Problem requirements: Produce an exact copy of the first line of the data below and each line after it, please, up to and including the one with "From S2P Require Import Inner".

-- Excerpted data follows --

(* ===== verification/Template.v ===== *)
(** The paths of an installation and the configurations it writes as templates
    ([setup/consts.go], [setup/config.go]): what starts with them, what their
    filters drop, and what their placeholder of a key is. *)
From S2P Require Import Prelude Text Registry ToyCrypto Context Consts Packets NetAddr GoStrings Filtering.
From S2P Require Import Mpmc Assembler Listener Sender Network.
From S2P Require Import Inner Output IoModules Journal Base64 Config.

(* ------------------------------------------------------------------ *)
(** * Constants                                                         *)
(* ------------------------------------------------------------------ *)

Definition DefaultBinaryPath : gostring := str "/usr/local/bin/" ++ ProgBaseName.
Definition DefaultConfigDir : gostring := str "/etc/" ++ ProgBaseName.
Definition DefaultConfigSend : gostring := DefaultConfigDir ++ str "/" ++ ProgBaseName ++ str "-sender.json".
Definition DefaultConfigRecv : gostring := DefaultConfigDir ++ str "/" ++ ProgBaseName ++ str ".json".
Definition encryptionPrivKeyPath : gostring := DefaultConfigDir ++ str "/private.key".
Definition systemdUnitDir : gostring := str "/etc/systemd/system/".
Definition senderUnitPath : gostring := systemdUnitDir ++ ProgBaseName ++ str "-sender.service".
Definition receiverUnitPath : gostring := systemdUnitDir ++ ProgBaseName ++ str ".service".
Definition sysAutocompleteDir : gostring := str "/usr/share/bash-completion/completions".
Definition sysAAProfilePath : gostring := str "/sys/kernel/security/apparmor/profiles".
Definition apparmorProfDir : gostring := str "/etc/apparmor.d/".
Definition apparmorProfName : gostring := str "usr.local.bin." ++ ProgBaseName.
Definition appArmorProfilePath : gostring := apparmorProfDir ++ apparmorProfName.
Definition appArmorExtrasPath : gostring := str "local/" ++ apparmorProfName.
Definition KernelDrainMapPath : gostring := str "/sys/fs/bpf/draining_sockets".
Definition KernelSocketRouteFunc : gostring := str "/sys/fs/bpf/reuseport_select".

(* ------------------------------------------------------------------ *)
(** * Templates                                                         *)
(* ------------------------------------------------------------------ *)

Definition FileSource : gostring := str "file".
Definition JrnlSource : gostring := str "journald".

Definition exactly (s : gostring) : Filter := mkFilter [] [] None [] [] [] s.
Definition containing (s : gostring) : Filter := mkFilter [] [] None [] [] s [].
Definition fileFilters : list MessageFilter :=
  [mkMessageFilter None (Some (exactly (str "mycustomfield"))) (Some (containing (str "value1"))) false].
Definition severityFilter (severity : gostring) : MessageFilter :=
  mkMessageFilter None (Some (exactly CFseverity)) (Some (containing severity)) true.
Definition journalFilters : list MessageFilter :=
  [mkMessageFilter (Some (mkFilter [] [containing (str "logout"); containing (str "login")] None [] [] [] []))
     (Some (exactly CFfacility)) (Some (exactly (str "ftp"))) false;
   severityFilter DefaultSeverity; severityFilter (str "debug"); severityFilter (str "notice")].

(** [CreateSendTemplateConfig] *)
Definition templateKey : gostring := repeat (z2b 120) 43 ++ str "=".
Definition sendTemplateOptions : SenderDaemon.JSONOptions :=
  SenderDaemon.mkOptions templateKey [] (mkCrypto DefaultCryptoName NoSigName) DefaultStateFile
    (SenderDaemon.mkNetwork (str "::1") 54321 (str "::1") DefaultReceiverPort 1300)
    (SenderDaemon.mkInputs (DefaultConfigDir ++ str "/input-sender-extras.json")
       (Some {[ FileSource := fileFilters; JrnlSource := journalFilters ]})
       [str "/var/log/nginx/kern.log"] true true)
    (mkMetricsOptions (5 * Second) (72 * Hour) false SenderDaemon.ListenPortSender)
    (SenderDaemon.mkScaling true (5 * Second) 2 16 2 16 DefaultMinQueueSize DefaultMaxQueueSize
       DefaultMinQueueSize DefaultMaxQueueSize)
    (SenderDaemon.mkThrottling true SenderDaemon.DefaultOutputThrottlingThreshold
       SenderDaemon.DefaultOutputThrottlingTime).

(** [CreateRecvTemplateConfig] *)
Definition recvTemplateOptions : ReceiverDaemon.JSONOptions :=
  ReceiverDaemon.mkOptions encryptionPrivKeyPath [] (mkCrypto DefaultCryptoName NoSigName)
    (ReceiverDaemon.mkReplay ReceiverDaemon.DefaultReplayWindow ReceiverDaemon.DefaultPastValidityWindow
       ReceiverDaemon.DefaultFutureValidityWindow)
    ReceiverDaemon.DefaultSocketDir (str "::1") DefaultReceiverPort
    (ReceiverDaemon.mkOutputs (str "/var/log/all.log") (str "http://localhost:19532") (str "localhost:5044")
       false false ReceiverDaemon.DefaultOutputFailureDuration)
    (mkMetricsOptions Second (72 * Hour) false ReceiverDaemon.ListenPortReceiver)
    (ReceiverDaemon.mkScaling true (5 * Second) 2 16 2 16 DefaultMinQueueSize DefaultMaxQueueSize
       2 16 DefaultMinQueueSize DefaultMaxQueueSize).

(** Every filter is a valid one, and the placeholder is a key of the right
    length, which the start of the sender takes for one. *)
Example template_filters_valid :
  forallb (fun f => isOk (validateMessageFilter f)) (fileFilters ++ journalFilters) = true.
Proof. by vm_compute. Qed.
Example template_key_decodes : (DecodeString templateKey).2 = true /\ length (DecodeString templateKey).1 = 32%nat.
Proof. by vm_compute. Qed.

Lemma journal_facility_dropped sprint m v : mFields m !! CFfacility = Some v ->
  dropped sprint journalFilters m = true.
Proof.
  intros Hf. unfold dropped, journalFilters. cbn [existsb]. apply orb_true_iff. left.
  unfold matchMessage, matchesOf. cbn [fData fFieldsKey fFieldsValue fUseAnd app].
  change (len _ =? 0) with false. cbn match. cbn [existsb].
  assert (existsb (fun kv => Match (exactly CFfacility) kv.1) (map_to_list (mFields m)) = true) as ->.
  { apply (existsb_fields (fun k _ => Match (exactly CFfacility) k)). exists CFfacility, v. split; [done|by vm_compute]. }
  unfold id at 2. by rewrite orb_true_l, orb_true_r.
Qed.

(** With the template's configuration the sender drops every message it
    reads from the journal: the first filter is meant for the facility [ftp]
    alone, but its three parts are combined by or, and every message of the
    journal has the field of the second. *)
Theorem template_silences_the_journal sprint pushed osHostname pid im :
  outbox (readRound sprint journalFilters pushed osHostname pid JrnlSource im) = outbox im.
Proof.
  unfold readRound. destruct (extractEntry (sink im)) as [[fields|e|] rest]; [|done..].
  case_bool_decide; [done|]. destruct (parseFields fields (localHostname im) pid) as [m|e|] eqn:E; [|done..].
  apply parseFields_fields in E as (_ & a & z & f & sev & prio & _ & _ & Hf & _).
  rewrite (journal_facility_dropped _ _ (VString f)); [done|]. unfold withSource. cbn [mFields].
  by rewrite lookup_insert_ne.
Qed.

(* ------------------------------------------------------------------ *)
(** * Starting with them                                                *)
(* ------------------------------------------------------------------ *)

(** The instance counts depend on whether there is more than one CPU. *)
Lemma fewest_template cpus : 1 <= cpus -> exists lo, orMinimum 2 cpus = lo /\ 1 <= lo <= 2.
Proof. intros H. unfold orMinimum, orDefault. cbn. destruct (Z.ltb_spec cpus 2); eexists; split; [done|lia|done|lia]. Qed.

Lemma suite_known `{!Prims} : is_Some (SuiteNameToID DefaultCryptoName).
Proof. apply fmap_is_Some. by apply (list_find_elem_of _ _ 1%nat); [apply elem_of_seq; lia|]. Qed.
Lemma signature_known `{!Prims} : is_Some (SignatureNameToID NoSigName).
Proof. apply fmap_is_Some. by apply (list_find_elem_of _ _ 0%nat); [apply elem_of_seq; lia|]. Qed.

(** What the sender finds. *)
Record sender_found `{!Prims} {I} (random : res bytes) (maxPayload : res Z) (opened : gostring -> res I)
    (cfg : SenderDaemon.RunConfig) : Prop := {
  sf_source : is_Some (SenderDaemon.sourceSocket cfg);
  sf_dest : exists dest, SenderDaemon.destSocket cfg = Some dest /\ SenderDaemon.IPString (IP dest) <> [];
  sf_host : exists b, random = Ok b /\ FourByte b <> 0;
  sf_size : exists n, maxPayload = Ok n /\ n <> 0;
  sf_files : isOk (SenderDaemon.addFiles opened [str "/var/log/nginx/kern.log"] ∅) = true
}.
Lemma sender_template_starts `{!Prims} {I} random maxPayload (opened : gostring -> res I) cfg cpus :
  1 <= cpus -> sender_found random maxPayload opened cfg ->
  exists p, SenderDaemon.Start true random maxPayload opened true false
              (SenderDaemon.setDefaults cpus sendTemplateOptions) cfg = Ok (Some p).
Proof.
  intros Hc [[src Hs] (dest & Hd & Hip) (b & -> & Hb) (n & -> & Hn) Hf].
  unfold SenderDaemon.Start. cbn [negb]. rewrite Hd. destruct (fewest_template cpus Hc) as (lo & Hlo & Hl).
  set (o := SenderDaemon.setDefaults cpus sendTemplateOptions) in *.
  assert (SenderDaemon.outputConfig o cfg = Sending.mkConfig 2048 8192 lo 16 true true) as ->.
  { unfold SenderDaemon.outputConfig. rewrite Hs, Hd. unfold o. cbn -[orMinimum wrapU orDefault bool_decide].
    rewrite Hlo. change (orDefault 16 cpus) with 16. cbn -[wrapU bool_decide]. by rewrite !wrapU_count by lia. }
  unfold Sending.NewManager. rewrite sender_output_starts by lia. rewrite (proj2 (Z.ltb_lt lo 16)) by lia. cbn [negb].
  destruct (queue_of_default (V := bytes) []) as [q Hq]. cbn [Sending.MinQueueCapacity].
  unfold DefaultMinQueueSize in Hq. rewrite Hq. cbn [wrap mbind res_bind].
  assert (SenderDaemon.assemblerConfig o (SenderDaemon.IPString (IP dest)) =
    Packing.mkConfig 2048 8192 lo 16 0 (SenderDaemon.IPString (IP dest)) 1300 0 DefaultCryptoName NoSigName 0 0
      true 25 (50 * Microsecond)) as ->.
  { unfold SenderDaemon.assemblerConfig. unfold o at 1 2 3 4. cbn -[orMinimum wrapU orDefault bool_decide o].
    rewrite Hlo. change (orDefault 16 cpus) with 16. cbn -[wrapU bool_decide]. by rewrite !wrapU_count by lia. }
  destruct (sender_assembler_starts lo 16 (SenderDaemon.IPString (IP dest)) 1300 DefaultCryptoName NoSigName
    true 25 (50 * Microsecond) b n) as [p ->];
    [lia|exact Hip|exact Hb|exact Hn|done|done|apply suite_known|apply signature_known|].
  cbn [wrap mbind res_bind].
  destruct (SenderDaemon.addFiles _ _ _) as [sources| |]; [|done..]. eexists. reflexivity.
Qed.

Lemma receiver_template_starts `{!Prims} rawWriter listens src cpus :
  1 <= cpus -> (forall n, listens n = true) ->
  exists p, ReceiverDaemon.Start true rawWriter (Ok tt) listens true false
              (ReceiverDaemon.setDefaults cpus recvTemplateOptions) (Some src) = Ok (Some p).
Proof.
  intros Hc Hl. destruct (fewest_template cpus Hc) as (lo & Hlo & Hb).
  unfold ReceiverDaemon.Start. cbn [negb]. set (o := ReceiverDaemon.setDefaults cpus recvTemplateOptions) in *.
  edestruct (receiver_output_starts o rawWriter) as [q Hq]; [done..|by left|].
  rewrite Hq. cbn [wrap mbind res_bind].
  assert (ReceiverDaemon.assemblerConfig o = Assembler.mkConfig lo 16 ReceiverDaemon.DefaultSocketDir 0) as ->.
  { unfold ReceiverDaemon.assemblerConfig. unfold o at 1 2. cbn -[orMinimum wrapU orDefault o].
    rewrite Hlo. change (orDefault 16 cpus) with 16. by rewrite !wrapU_count by lia. }
  pose proof (receiver_assembler_starts lo 16 ReceiverDaemon.DefaultSocketDir 0 ltac:(lia) ltac:(lia) ltac:(done)) as Ha.
  rewrite (proj2 (Z.ltb_lt lo 16)) in Ha by lia.
  destruct (Assembler.NewManager _ _) as [m| |]; cbn [isOk] in Ha; [|done..]. cbn [wrap mbind res_bind].
  assert (ReceiverDaemon.processorConfig o = ProcessorManager.mkConfig lo 16 2048 8192 (12 * Hour) (4 * Hour)) as ->.
  { unfold ReceiverDaemon.processorConfig. unfold o at 1 2 3 4. cbn -[orMinimum wrapU orDefault o].
    rewrite Hlo. change (orDefault 16 cpus) with 16. by rewrite !wrapU_count by lia. }
  edestruct (receiver_processor_starts lo 16) as [qp Hp]; [lia| | |rewrite Hp; clear Hp]; [done..|].
  assert (ReceiverDaemon.listenerConfig o (Some src) = Listener.mkConfig lo 16 true (10 * Minute) 0) as ->.
  { unfold ReceiverDaemon.listenerConfig. unfold o at 1 2. cbn -[orMinimum wrapU orDefault o].
    rewrite Hlo. change (orDefault 16 cpus) with 16. by rewrite !wrapU_count by lia. }
  cbn [wrap mbind res_bind].
  destruct (receiver_listener_starts lo 16 (10 * Minute) 0 ltac:(lia) ltac:(done)) as [cache ->]. cbn [wrap mbind res_bind].
  rewrite listeners_added by done. eexists. reflexivity.
Qed.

-- Excerpted data concluded --

Answer area:
(* ===== verification/Template.v ===== *)
(** The paths of an installation and the configurations it writes as templates
    ([setup/consts.go], [setup/config.go]): what starts with them, what their
    filters drop, and what their placeholder of a key is. *)
From S2P Require Import Prelude Text Registry ToyCrypto Context Consts Packets NetAddr GoStrings Filtering.
From S2P Require Import Mpmc Assembler Listener Sender Network.
From S2P Require Import Inner Output IoModules Journal Base64 Config.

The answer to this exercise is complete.